START PROVIDED ENTRIES
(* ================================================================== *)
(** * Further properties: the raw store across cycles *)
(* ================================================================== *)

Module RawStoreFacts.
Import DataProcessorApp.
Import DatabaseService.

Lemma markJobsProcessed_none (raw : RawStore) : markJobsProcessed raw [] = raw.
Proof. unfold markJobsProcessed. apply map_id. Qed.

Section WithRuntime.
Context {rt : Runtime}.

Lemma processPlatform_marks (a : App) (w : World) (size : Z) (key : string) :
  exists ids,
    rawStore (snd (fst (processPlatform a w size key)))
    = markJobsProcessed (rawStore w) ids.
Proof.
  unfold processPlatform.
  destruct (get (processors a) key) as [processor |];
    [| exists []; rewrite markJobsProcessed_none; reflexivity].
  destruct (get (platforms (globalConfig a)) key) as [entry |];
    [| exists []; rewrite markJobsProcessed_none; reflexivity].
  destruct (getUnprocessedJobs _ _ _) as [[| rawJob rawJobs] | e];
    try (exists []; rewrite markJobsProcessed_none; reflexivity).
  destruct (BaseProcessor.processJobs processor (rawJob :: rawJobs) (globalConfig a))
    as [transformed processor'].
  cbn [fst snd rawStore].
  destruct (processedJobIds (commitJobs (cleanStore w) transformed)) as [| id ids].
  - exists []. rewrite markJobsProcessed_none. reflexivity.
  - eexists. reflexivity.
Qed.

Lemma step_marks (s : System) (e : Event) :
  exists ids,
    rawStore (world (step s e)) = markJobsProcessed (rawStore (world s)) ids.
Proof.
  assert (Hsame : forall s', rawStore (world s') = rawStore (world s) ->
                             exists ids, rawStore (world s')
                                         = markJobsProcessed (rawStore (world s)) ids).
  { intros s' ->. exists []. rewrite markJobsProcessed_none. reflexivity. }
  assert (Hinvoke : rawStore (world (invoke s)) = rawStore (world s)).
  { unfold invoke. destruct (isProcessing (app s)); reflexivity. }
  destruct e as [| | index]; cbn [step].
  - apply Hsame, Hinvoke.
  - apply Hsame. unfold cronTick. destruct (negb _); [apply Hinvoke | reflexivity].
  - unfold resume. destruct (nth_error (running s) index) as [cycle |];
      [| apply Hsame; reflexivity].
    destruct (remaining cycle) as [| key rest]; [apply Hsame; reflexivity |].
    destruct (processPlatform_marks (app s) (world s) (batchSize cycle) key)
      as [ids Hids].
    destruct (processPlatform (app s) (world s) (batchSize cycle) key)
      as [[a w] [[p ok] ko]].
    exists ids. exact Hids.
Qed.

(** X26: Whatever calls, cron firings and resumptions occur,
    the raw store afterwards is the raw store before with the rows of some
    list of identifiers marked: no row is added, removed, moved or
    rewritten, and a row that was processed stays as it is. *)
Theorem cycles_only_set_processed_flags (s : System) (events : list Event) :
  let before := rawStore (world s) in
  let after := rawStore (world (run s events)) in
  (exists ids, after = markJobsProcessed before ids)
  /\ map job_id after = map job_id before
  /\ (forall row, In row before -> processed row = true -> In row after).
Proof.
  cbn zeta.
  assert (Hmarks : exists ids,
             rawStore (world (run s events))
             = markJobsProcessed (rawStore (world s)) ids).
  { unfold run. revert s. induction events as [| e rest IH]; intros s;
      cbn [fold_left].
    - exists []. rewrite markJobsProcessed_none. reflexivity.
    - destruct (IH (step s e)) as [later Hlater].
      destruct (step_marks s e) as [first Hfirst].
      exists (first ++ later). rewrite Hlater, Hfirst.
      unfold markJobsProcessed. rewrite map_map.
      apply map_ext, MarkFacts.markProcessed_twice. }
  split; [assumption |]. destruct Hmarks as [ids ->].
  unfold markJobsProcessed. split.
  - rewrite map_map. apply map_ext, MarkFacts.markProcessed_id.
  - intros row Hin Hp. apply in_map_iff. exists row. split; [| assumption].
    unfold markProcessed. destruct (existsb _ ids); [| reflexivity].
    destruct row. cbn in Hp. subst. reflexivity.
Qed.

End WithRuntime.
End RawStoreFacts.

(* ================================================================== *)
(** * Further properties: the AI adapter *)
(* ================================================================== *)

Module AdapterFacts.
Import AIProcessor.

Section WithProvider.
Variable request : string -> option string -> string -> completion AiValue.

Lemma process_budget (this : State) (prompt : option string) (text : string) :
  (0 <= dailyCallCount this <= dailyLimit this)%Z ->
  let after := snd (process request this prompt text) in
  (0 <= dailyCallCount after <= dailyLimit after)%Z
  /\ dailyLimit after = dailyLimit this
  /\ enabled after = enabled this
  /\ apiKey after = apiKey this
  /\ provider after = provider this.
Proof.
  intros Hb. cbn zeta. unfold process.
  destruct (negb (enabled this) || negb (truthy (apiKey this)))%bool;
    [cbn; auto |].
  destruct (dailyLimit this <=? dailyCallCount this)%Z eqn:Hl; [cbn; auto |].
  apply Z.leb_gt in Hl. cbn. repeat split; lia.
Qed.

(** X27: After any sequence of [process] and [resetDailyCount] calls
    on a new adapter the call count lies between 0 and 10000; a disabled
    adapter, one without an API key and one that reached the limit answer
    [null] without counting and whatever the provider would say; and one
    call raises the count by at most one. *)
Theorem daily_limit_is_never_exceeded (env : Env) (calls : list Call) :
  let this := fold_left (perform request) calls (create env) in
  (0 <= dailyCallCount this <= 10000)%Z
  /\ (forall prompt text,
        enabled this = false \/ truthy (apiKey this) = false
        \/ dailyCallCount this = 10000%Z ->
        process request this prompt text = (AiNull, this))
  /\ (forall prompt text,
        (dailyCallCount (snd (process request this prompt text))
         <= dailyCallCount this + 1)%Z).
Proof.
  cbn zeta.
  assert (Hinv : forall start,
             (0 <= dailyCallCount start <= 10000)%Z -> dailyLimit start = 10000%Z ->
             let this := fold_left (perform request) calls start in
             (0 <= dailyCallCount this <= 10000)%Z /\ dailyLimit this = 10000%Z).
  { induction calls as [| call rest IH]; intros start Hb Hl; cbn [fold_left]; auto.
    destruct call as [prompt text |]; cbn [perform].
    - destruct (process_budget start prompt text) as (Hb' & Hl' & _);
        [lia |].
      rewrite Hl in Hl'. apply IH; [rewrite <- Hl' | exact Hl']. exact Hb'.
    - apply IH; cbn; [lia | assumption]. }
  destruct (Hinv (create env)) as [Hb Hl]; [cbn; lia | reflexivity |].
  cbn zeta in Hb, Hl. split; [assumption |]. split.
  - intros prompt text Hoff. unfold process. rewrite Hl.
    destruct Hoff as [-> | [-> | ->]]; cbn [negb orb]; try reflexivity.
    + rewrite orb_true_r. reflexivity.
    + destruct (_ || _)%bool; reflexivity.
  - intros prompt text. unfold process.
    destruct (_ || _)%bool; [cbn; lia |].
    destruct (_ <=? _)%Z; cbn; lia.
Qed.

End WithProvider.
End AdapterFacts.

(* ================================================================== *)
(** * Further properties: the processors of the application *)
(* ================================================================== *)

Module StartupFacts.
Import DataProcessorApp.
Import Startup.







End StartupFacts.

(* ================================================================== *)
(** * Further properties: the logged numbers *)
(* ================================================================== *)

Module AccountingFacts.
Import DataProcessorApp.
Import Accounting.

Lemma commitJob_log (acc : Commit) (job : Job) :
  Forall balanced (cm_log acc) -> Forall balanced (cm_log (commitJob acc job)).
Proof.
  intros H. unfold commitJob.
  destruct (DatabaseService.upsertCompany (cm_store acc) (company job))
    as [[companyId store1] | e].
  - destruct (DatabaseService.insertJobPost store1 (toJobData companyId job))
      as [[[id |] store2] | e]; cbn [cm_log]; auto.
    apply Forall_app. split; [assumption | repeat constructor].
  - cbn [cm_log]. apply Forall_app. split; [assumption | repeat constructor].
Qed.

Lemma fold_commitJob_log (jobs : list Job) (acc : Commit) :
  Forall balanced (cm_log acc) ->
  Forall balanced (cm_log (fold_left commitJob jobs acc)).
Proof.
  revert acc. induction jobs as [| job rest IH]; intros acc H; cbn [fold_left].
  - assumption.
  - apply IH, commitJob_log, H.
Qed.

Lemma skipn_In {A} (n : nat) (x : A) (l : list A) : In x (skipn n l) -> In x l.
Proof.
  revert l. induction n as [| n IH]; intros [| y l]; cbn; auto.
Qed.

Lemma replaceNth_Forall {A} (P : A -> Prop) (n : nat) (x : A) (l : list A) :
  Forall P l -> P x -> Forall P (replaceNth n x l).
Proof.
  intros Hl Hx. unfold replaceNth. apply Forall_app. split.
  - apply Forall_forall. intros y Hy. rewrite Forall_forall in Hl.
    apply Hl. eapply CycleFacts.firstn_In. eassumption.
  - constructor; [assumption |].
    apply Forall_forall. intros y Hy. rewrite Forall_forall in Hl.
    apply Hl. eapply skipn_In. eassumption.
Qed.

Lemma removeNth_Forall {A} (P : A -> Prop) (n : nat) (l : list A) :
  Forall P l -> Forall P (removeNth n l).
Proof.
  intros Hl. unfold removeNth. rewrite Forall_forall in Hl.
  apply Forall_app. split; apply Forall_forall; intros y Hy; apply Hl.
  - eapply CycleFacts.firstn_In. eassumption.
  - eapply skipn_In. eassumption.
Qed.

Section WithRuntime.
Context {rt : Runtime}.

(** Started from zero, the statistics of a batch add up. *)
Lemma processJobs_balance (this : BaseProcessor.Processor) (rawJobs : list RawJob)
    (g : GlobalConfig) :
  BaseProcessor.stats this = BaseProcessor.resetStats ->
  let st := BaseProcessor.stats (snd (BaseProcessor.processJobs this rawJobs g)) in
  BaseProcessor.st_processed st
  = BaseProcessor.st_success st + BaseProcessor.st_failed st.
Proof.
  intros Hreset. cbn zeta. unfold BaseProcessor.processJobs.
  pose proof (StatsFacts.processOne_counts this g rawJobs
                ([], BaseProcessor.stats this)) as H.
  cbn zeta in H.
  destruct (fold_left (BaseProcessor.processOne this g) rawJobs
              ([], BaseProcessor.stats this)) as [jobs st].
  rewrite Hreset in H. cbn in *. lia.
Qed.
END PROVIDED ENTRIES
START PROVIDED ENTRIES
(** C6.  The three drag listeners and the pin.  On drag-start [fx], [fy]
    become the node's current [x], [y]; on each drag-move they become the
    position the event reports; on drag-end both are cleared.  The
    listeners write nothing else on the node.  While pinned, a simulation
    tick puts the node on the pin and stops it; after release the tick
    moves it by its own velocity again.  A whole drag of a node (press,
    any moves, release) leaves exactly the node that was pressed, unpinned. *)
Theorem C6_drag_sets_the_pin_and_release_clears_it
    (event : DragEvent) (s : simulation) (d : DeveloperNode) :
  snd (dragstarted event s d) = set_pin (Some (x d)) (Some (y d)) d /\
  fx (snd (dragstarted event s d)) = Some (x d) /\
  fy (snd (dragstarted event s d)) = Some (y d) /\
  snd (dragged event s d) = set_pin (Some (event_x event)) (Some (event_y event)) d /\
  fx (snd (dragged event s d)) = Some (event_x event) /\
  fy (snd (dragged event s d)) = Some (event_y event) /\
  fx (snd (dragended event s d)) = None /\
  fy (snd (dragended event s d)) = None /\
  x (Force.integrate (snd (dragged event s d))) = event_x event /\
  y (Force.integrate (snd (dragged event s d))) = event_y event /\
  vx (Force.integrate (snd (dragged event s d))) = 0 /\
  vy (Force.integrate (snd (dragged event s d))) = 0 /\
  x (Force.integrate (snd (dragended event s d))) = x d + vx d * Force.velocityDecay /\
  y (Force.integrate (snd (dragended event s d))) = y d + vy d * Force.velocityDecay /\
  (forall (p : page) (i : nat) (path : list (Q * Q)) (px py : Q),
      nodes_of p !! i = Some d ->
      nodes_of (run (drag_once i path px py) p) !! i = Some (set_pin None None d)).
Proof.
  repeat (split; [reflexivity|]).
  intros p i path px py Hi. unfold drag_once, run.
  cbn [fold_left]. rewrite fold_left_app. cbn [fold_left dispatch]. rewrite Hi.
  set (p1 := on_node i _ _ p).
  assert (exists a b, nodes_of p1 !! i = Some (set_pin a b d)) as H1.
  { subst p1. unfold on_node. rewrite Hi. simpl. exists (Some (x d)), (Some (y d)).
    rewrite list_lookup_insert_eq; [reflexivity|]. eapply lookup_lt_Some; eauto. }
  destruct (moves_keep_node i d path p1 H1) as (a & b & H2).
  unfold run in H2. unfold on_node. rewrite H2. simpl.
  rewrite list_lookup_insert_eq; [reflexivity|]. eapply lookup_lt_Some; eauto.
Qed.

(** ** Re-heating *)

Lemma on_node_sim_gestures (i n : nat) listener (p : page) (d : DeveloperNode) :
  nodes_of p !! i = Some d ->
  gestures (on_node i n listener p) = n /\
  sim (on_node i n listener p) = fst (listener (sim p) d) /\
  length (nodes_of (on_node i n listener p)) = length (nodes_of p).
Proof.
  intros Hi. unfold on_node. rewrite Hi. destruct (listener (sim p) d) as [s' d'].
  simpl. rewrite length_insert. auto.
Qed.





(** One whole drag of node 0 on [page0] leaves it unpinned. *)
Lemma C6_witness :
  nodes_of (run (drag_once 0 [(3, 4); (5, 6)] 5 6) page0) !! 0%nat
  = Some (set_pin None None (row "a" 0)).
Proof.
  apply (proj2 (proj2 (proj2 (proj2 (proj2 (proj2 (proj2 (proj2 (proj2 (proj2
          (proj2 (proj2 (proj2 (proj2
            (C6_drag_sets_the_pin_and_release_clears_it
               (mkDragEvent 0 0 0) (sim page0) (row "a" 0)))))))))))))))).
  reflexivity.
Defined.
END PROVIDED ENTRIES
TASK TO CARRY OUT: From the records above, work out how many lines contain the string "simpl". Give only the number.

EXERCISE SOLUTION: 3